Assignment ▸
Beneath this instruction is a listing; print exactly the lines in it starting at the line that contains "rewrite new_block_saved_state." and going through the line that contains "as [h|]; [|discriminate]. cbn in *.".

Extracted information ▸
-.-.-

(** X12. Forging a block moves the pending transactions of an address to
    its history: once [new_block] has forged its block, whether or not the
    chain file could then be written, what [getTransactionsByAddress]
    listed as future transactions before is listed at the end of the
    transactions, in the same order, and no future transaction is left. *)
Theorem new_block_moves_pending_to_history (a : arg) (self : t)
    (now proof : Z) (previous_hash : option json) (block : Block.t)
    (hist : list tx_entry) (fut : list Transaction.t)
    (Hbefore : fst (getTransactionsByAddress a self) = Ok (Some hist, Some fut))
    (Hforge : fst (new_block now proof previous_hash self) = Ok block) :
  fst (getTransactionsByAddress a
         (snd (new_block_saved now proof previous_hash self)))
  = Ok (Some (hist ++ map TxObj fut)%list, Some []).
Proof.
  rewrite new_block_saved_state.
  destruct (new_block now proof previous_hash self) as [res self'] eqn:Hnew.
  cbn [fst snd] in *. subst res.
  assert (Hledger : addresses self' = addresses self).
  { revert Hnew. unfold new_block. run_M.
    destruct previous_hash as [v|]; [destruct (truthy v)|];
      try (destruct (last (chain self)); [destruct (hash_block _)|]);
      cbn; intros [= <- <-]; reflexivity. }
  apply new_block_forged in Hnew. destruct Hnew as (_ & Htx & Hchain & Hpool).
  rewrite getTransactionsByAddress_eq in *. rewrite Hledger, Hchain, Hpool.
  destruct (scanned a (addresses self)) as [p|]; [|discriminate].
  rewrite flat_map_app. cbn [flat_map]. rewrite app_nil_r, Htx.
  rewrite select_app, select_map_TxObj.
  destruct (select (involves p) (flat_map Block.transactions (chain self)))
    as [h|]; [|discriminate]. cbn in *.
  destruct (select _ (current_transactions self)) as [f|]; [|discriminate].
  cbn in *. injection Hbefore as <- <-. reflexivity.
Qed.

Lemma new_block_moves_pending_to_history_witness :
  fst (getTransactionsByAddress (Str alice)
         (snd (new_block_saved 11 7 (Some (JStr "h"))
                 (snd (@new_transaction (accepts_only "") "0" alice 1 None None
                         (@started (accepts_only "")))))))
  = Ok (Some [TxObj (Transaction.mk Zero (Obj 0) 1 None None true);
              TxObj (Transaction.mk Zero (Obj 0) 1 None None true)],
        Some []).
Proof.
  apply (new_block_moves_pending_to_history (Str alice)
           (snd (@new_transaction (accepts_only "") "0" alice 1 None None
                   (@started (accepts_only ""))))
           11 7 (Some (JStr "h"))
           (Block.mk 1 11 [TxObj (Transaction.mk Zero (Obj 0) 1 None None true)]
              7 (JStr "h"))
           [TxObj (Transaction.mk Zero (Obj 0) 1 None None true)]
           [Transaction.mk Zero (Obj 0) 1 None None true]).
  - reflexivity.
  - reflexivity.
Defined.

-.-.-

Result of the exercise ▸
  rewrite new_block_saved_state.
  destruct (new_block now proof previous_hash self) as [res self'] eqn:Hnew.
  cbn [fst snd] in *. subst res.
  assert (Hledger : addresses self' = addresses self).
  { revert Hnew. unfold new_block. run_M.
    destruct previous_hash as [v|]; [destruct (truthy v)|];
      try (destruct (last (chain self)); [destruct (hash_block _)|]);
      cbn; intros [= <- <-]; reflexivity. }
  apply new_block_forged in Hnew. destruct Hnew as (_ & Htx & Hchain & Hpool).
  rewrite getTransactionsByAddress_eq in *. rewrite Hledger, Hchain, Hpool.
  destruct (scanned a (addresses self)) as [p|]; [|discriminate].
  rewrite flat_map_app. cbn [flat_map]. rewrite app_nil_r, Htx.
  rewrite select_app, select_map_TxObj.
  destruct (select (involves p) (flat_map Block.transactions (chain self)))
    as [h|]; [|discriminate]. cbn in *.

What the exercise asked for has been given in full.